(* Reed-Solomon codec over GF(2^8) (src/rs-codec.ts): a shallow embedding of
   Generic_GF, Generic_GF_Poly, RS_Encoder and RS_Decoder, and the
   properties of the specification proved about it.

   Conventions of the embedding.
   - A JavaScript number is a Z.  On every path considered the numbers are
     small non-negative integers (bytes, table indices, lengths), so no
     32-bit wrap-around happens and Z.lxor / Z.land are the operators ^ and &.
   - An Int32Array is a seq Z.  A read outside the array is None (undefined
     in the source); a write outside the array is dropped, as for any typed
     array.
   - A thrown Error is Throw e; a while loop runs on fuel and yields
     OutOfFuel when the fuel is used up.  Each theorem that speaks about a
     returned value shows that the fuel given by the model is enough.
   - encode and decode mutate their buffer: they return the final buffer
     together with the outcome, so the buffer at the time of a throw is
     visible.  The encoder also threads its cache of generator polynomials. *)

From Stdlib Require Import ZArith Lia.
From HB Require Import structures.
From mathcomp Require Import boot ssralg poly polydiv ring_tactic.

Set Implicit Arguments.
Unset Strict Implicit.
Unset Printing Implicit Defensive.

================

- _YOUR GOAL_: Repeat only the tail of the entries, exactly: the line containing "From mathcomp Require" and every line after it, to the end.

- _SOLUTION TO THE PROBLEM_:
From mathcomp Require Import boot ssralg poly polydiv ring_tactic.

Set Implicit Arguments.
Unset Strict Implicit.
Unset Printing Implicit Defensive.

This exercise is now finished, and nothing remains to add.